## Aim of the task
Take each line in the entries below that holds "VString" and show it.

Records contained in a dataset:
+ + + + + + +
(* ===== verification/SelectorAttempt.v ===== *)
(** * One attempt of the selector agent

    [run_selector_attempt_with_provider] of [src/src/orchestration/selector.rs] and
    the log of an attempt, [src/src/orchestration/diagnostics.rs]: the prompt of the
    selector, the run of its provider and the file its answer is read from.  At the
    end, what an answer is worth. *)
From S2P Require Import Prelude RustStr RustPath Io Json TypedFields Config OrchestratorFile OrchestratorError RunStore Assets Prompts PromptRender PromptGuarantees Selector Provider ProviderGuarantees StepExecution StepGuarantees.

Local Open Scope string_scope.
Local Open Scope list_scope.

Section attempt.
Context (from_str : string → result string Value) (to_string to_string_pretty : Value → string)
  (request_to_string : SelectorRequest → string).
Context (program : InvocationSpec → string → disk → process * disk).
Context (state_root : string) (settings : Settings) (binaries : RunnerBinaries).

(** ** The log *)
Definition selector_log_payload (selector_id : string) (attempt timestamp : Z)
    (log : option InvocationLog) (error : option string) : Value :=
  VObject (map_from_iter
    ([("event", VString "selector.invocation"); ("selectorId", VString selector_id);
      ("attempt", VUnsigned attempt); ("timestamp", VInt timestamp);
      ("status", VString (if error then "failed" else "succeeded"))]
     ++ match error with Some error => [("error", VString error)] | None => [] end
     ++ match log with
        | Some log => match invocation_payload log with VObject fields => fields | _ => [] end
        | None => []
        end)).
Definition persist_selector_invocation_log {E} (selector_id : string) (attempt : Z)
    (log : option InvocationLog) (error : option string) : IO run_store E () :=
  timestamp ← read_clock;
  let line := to_string (selector_log_payload selector_id attempt timestamp log error) in
  _ ← Io.attempt (sys (create_dir_all (path_join state_root "logs")) ;; sys (append_log_line line));
  mret ().

(** ** The prompt *)
Definition render_selector_token (request_json result_path : string) (orchestrator : OrchestratorConfig)
    (attempt : Z) (token : string) : result string string :=
  ok_or (String.concat "" ["unsupported selector placeholder `{{"; token; "}}`"])
    (map_get token
       [("selector.request_json", request_json); ("selector.result_path", result_path);
        ("selector.orchestrator_id", oc_id orchestrator);
        ("selector.agent_id", oc_selector_agent orchestrator);
        ("selector.attempt", fmt_int attempt)]).
(** [fs::read_to_string(..).unwrap_or_else(..)] *)
Definition read_or {E} (default path : string) : IO disk E string :=
  body ← Io.attempt (sys (disk_read path));
  mret match body with Ok body => body | Err _ => default end.
Definition selector_result_path (cwd selector_id : string) (attempt : Z) : string :=
  path_join (path_join cwd "orchestrator/artifacts")
    (String.concat "" ["selector-provider-result-"; selector_id; "_attempt_"; fmt_int attempt; ".json"]).
Definition selector_attempt_dir (cwd selector_id : string) (attempt : Z) : string :=
  path_join (path_join (path_join (path_join cwd "orchestrator/artifacts/selector") selector_id)
    "attempts") (fmt_int attempt).
Definition selector_message (artifacts : PromptArtifacts) (result_path : string) : string :=
  String.concat "" ["Read [file: "; pa_prompt_file artifacts; "] and [file: ";
    from_option id "" (head (pa_context_files artifacts));
    "]. Write selector result JSON to: "; result_path].
Definition selector_provider_request (orchestrator : OrchestratorConfig) (agent : AgentConfig)
    (provider : ProviderKind) (cwd result_path : string) (artifacts : PromptArtifacts) :
    ProviderRequest := {|
  pq_agent_id := oc_selector_agent orchestrator; pq_provider := provider;
  pq_model := ag_model agent; pq_cwd := cwd; pq_message := selector_message artifacts result_path;
  pq_prompt_artifacts := artifacts;
  pq_timeout_ms := oc_selector_timeout_seconds orchestrator * 1000; pq_reset_requested := false;
  pq_fresh_on_failure := false; pq_env_overrides := [] |}.

Definition make_dir_for_selector (path : string) : IO run_store string () :=
  io_map_err ioe_display (sys (create_dir_all path)).
(** The rendered prompt in the directory of the attempt. *)
Definition prepare_selector_prompt (request : SelectorRequest) (orchestrator : OrchestratorConfig)
    (attempt : Z) (cwd result_path : string) : IO disk string PromptArtifacts :=
  let prompt_root := path_join cwd PROMPTS_DIR in
  let resolved what rel := map_err (λ e, String.concat "" ["invalid selector "; what; " path `"; rel;
                                                           "`: "; e])
                             (resolve_prompt_template_path prompt_root rel) in
  prompt_template_path ← lift (resolved "prompt" SELECTOR_PROMPT_REL_PATH);
  context_template_path ← lift (resolved "context" SELECTOR_CONTEXT_REL_PATH);
  prompt_template ← read_or default_selector_prompt prompt_template_path;
  context_template ← read_or default_selector_context context_template_path;
  let render_token := render_selector_token (request_to_string request) result_path orchestrator
                        attempt in
  prompt ← lift (render_template_with_placeholders render_token prompt_template);
  context ← lift (render_template_with_placeholders render_token context_template);
  io_map_err ProviderError_display (write_file_backed_prompt
    (selector_attempt_dir cwd (rq_selector_id request) attempt) prompt context).

(** [None]: it does not come back. *)
Definition run_selector_attempt_with_provider (request : SelectorRequest)
    (orchestrator : OrchestratorConfig) (attempt : Z) : IO run_store string (option string) :=
  selector_agent ← lift (ok_or (String.concat "" ["selector agent `"; oc_selector_agent orchestrator;
      "` missing from orchestrator config"])
    (map_get (oc_selector_agent orchestrator) (oc_agents orchestrator)));
  provider ← lift (map_err (λ err, "invalid selector provider: " +:+ ProviderError_display err)
    (ProviderKind_try_from (ConfigProviderKind_as_str (ag_provider selector_agent))));
  cwd ← lift (map_err ConfigError_display (resolve_private_workspace settings (oc_id orchestrator)));
  make_dir_for_selector cwd ;;
  let result_path := selector_result_path cwd (rq_selector_id request) attempt in
  match path_parent result_path with
  | Some parent => make_dir_for_selector parent
  | None => mret ()
  end ;;
  artifacts ← on_step_files (prepare_selector_prompt request orchestrator attempt cwd result_path);
  answer ← on_step_files (provider_call from_str program binaries
    (selector_provider_request orchestrator selector_agent provider cwd result_path artifacts));
  match answer with
  | None => mret None
  | Some (Ok result) =>
      persist_selector_invocation_log (rq_selector_id request) attempt (Some (pv_log result)) None ;;
      Some <$> io_map_err (λ err, String.concat "" ["selector did not write result file at ";
          result_path; ": "; ioe_display err])
        (on_step_files (sys (disk_read result_path)))
  | Some (Err err) =>
      let error_text := ProviderError_display err in
      persist_selector_invocation_log (rq_selector_id request) attempt (provider_error_log err)
        (Some error_text) ;;
      throw error_text
  end.
(** [.ok()], as [next_attempt] of [Selector] and [Routing]. *)
Definition selector_agent (request : SelectorRequest) (orchestrator : OrchestratorConfig)
    (attempt : Z) (w : world run_store) : world run_store * option string :=
  let '(w', r) := run_selector_attempt_with_provider request orchestrator attempt w in
  (w', match r with Ok (Some raw) => Some raw | _ => None end).
End attempt.

(** ** What an answer is worth *)
Section guarantees.
Context (from_str : string → result string Value) (to_string to_string_pretty : Value → string)
  (request_to_string : SelectorRequest → string).
Context (program : InvocationSpec → string → disk → process * disk).
Context (state_root : string) (settings : Settings) (binaries : RunnerBinaries).
Local Abbreviation run_attempt :=
  (run_selector_attempt_with_provider from_str to_string request_to_string program state_root
     settings binaries).
Local Abbreviation prepare := (prepare_selector_prompt request_to_string).

(** The files of a new orchestrator ask for nothing a selector attempt lacks. *)
Lemma default_selector_templates_render request_json result_path orchestrator attempt :
  Forall (λ template, ∃ out, render_template_with_placeholders
      (render_selector_token request_json result_path orchestrator attempt) template = Ok out)
    [default_selector_prompt; default_selector_context].
Proof.
  assert (∀ tokens template, template_tokens template = Some tokens →
    Forall (λ t, is_supported_selector_placeholder t = true) tokens →
    ∃ out, render_template_with_placeholders
      (render_selector_token request_json result_path orchestrator attempt) template = Ok out) as H.
  { intros tokens template Ht Hsup.
    pose proof (render_template_spec
      (render_selector_token request_json result_path orchestrator attempt) template) as Hr.
    rewrite Ht in Hr. destruct (render_template_with_placeholders _ _) as [out|e]; [by exists out|].
    destruct Hr as (t & Hin & He). rewrite Forall_forall in Hsup. specialize (Hsup t Hin).
    unfold is_supported_selector_placeholder in Hsup. apply existsb_exists in Hsup as (k & Hk & ->%String.eqb_eq).
    by repeat (destruct Hk as [<-|Hk]; [done|]). }
  repeat constructor; eapply H; try (vm_compute; reflexivity); repeat constructor.
Qed.

Definition selector_prompt_ready (files : disk) (request : SelectorRequest)
    (orchestrator : OrchestratorConfig) (attempt : Z) (cwd result_path : string)
    (artifacts : PromptArtifacts) : Prop :=
  let dir := selector_attempt_dir cwd (rq_selector_id request) attempt in
  let render := render_template_with_placeholders
    (render_selector_token (request_to_string request) result_path orchestrator attempt) in
  artifacts = {| pa_prompt_file := path_join dir "prompt.md";
                 pa_context_files := [path_join dir "context.md"] |}
  ∧ (∃ template prompt, render template = Ok prompt ∧ files !! path_join dir "prompt.md" = Some prompt)
  ∧ ∃ template context, render template = Ok context
                        ∧ files !! path_join dir "context.md" = Some context.
Lemma wp_prepare_selector request orchestrator attempt cwd result_path (files : disk) :
  wp false (prepare request orchestrator attempt cwd result_path)
    (λ r files', ∀ artifacts, r = Ok artifacts →
       selector_prompt_ready files' request orchestrator attempt cwd result_path artifacts) files.
Proof.
  unfold prepare_selector_prompt. cbv zeta.
  apply wp_bind, wp_lift. destruct (map_err _ _); [|done].
  apply wp_bind, wp_lift. destruct (map_err _ _); [|done].
  apply wp_bind, wp_any. intros [prompt_template|e] files1; [|done].
  apply wp_bind, wp_any. intros [context_template|e] files2; [|done].
  apply wp_bind, wp_lift.
  destruct (render_template_with_placeholders _ prompt_template) as [prompt|e] eqn:Hp; [|done].
  apply wp_bind, wp_lift.
  destruct (render_template_with_placeholders _ context_template) as [context|e] eqn:Hx; [|done].
  apply wp_map_err, wp_write_prompt; [done|]. intros ? [= <-].
  split; [done|]. unfold disk in *. split.
  - exists prompt_template, prompt. split; [done|]. rewrite lookup_insert_ne; [apply lookup_insert_eq|].
    apply not_eq_sym, prompt_file_names.
  - exists context_template, context. split; [done|]. apply lookup_insert_eq.
Qed.

End guarantees.

(** ** Concrete attempts *)
Definition attempt_settings : Settings := {|
  s_workspaces_path := "/srv"; s_shared_workspaces := [];
  s_orchestrators := [("main", {| so_private_workspace := None; so_shared_access := [] |})];
  s_channel_profiles := []; s_heartbeat_interval := None; s_channels := [];
  s_auth_sync := {| auth_enabled := false; auth_sources := [] |};
  s_memory := MemoryConfig_default; s_local_llm := LocalLlmConfig_default |}.
Definition attempt_request : SelectorRequest := {|
  rq_selector_id := "sel-1"; rq_channel_profile_id := "slack"; rq_message_id := "1";
  rq_conversation_id := None; rq_user_message := "hello"; rq_thread_context := None;
  rq_memory_bulletin := None; rq_memory_bulletin_citations := [];
  rq_available_workflows := ["w"]; rq_default_workflow := "w"; rq_available_functions := [];
  rq_available_function_schemas := [] |}.
Definition attempt_result_path : string :=
  "/srv/main/orchestrator/artifacts/selector-provider-result-sel-1_attempt_0.json".
(** A program that writes its answer where it was asked to. *)
Definition answering_selector (_ : InvocationSpec) (_ : string) (files : disk) : process * disk :=
  (demo_process "done", <[attempt_result_path := "answer"]> files).
(** One that says it is done and writes nothing. *)
Definition idle_selector (_ : InvocationSpec) (_ : string) (files : disk) : process * disk :=
  (demo_process "done", files).
Definition demo_selector_attempt (program : InvocationSpec → string → disk → process * disk) :
    IO run_store string (option string) :=
  run_selector_attempt_with_provider (λ _, Err "") (λ _, "json") (λ _, "request") program "/state"
    attempt_settings RunnerBinaries_default attempt_request demo_agents 0.


(** The result file is not removed before the program is run: one that an earlier
    try of the same message left is taken for the answer of a program that wrote
    none. *)
Example stale_selector_answer :
  (demo_selector_attempt idle_selector (demo_files {[attempt_result_path := "answer"]})).2
    = Ok (Some "answer")
  ∧ is_ok (demo_selector_attempt idle_selector (demo_files ∅)).2 = false.
Proof. by vm_compute. Qed.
+ + + + + + +
## Task answer
    ([("event", VString "selector.invocation"); ("selectorId", VString selector_id);
      ("status", VString (if error then "failed" else "succeeded"))]
     ++ match error with Some error => [("error", VString error)] | None => [] end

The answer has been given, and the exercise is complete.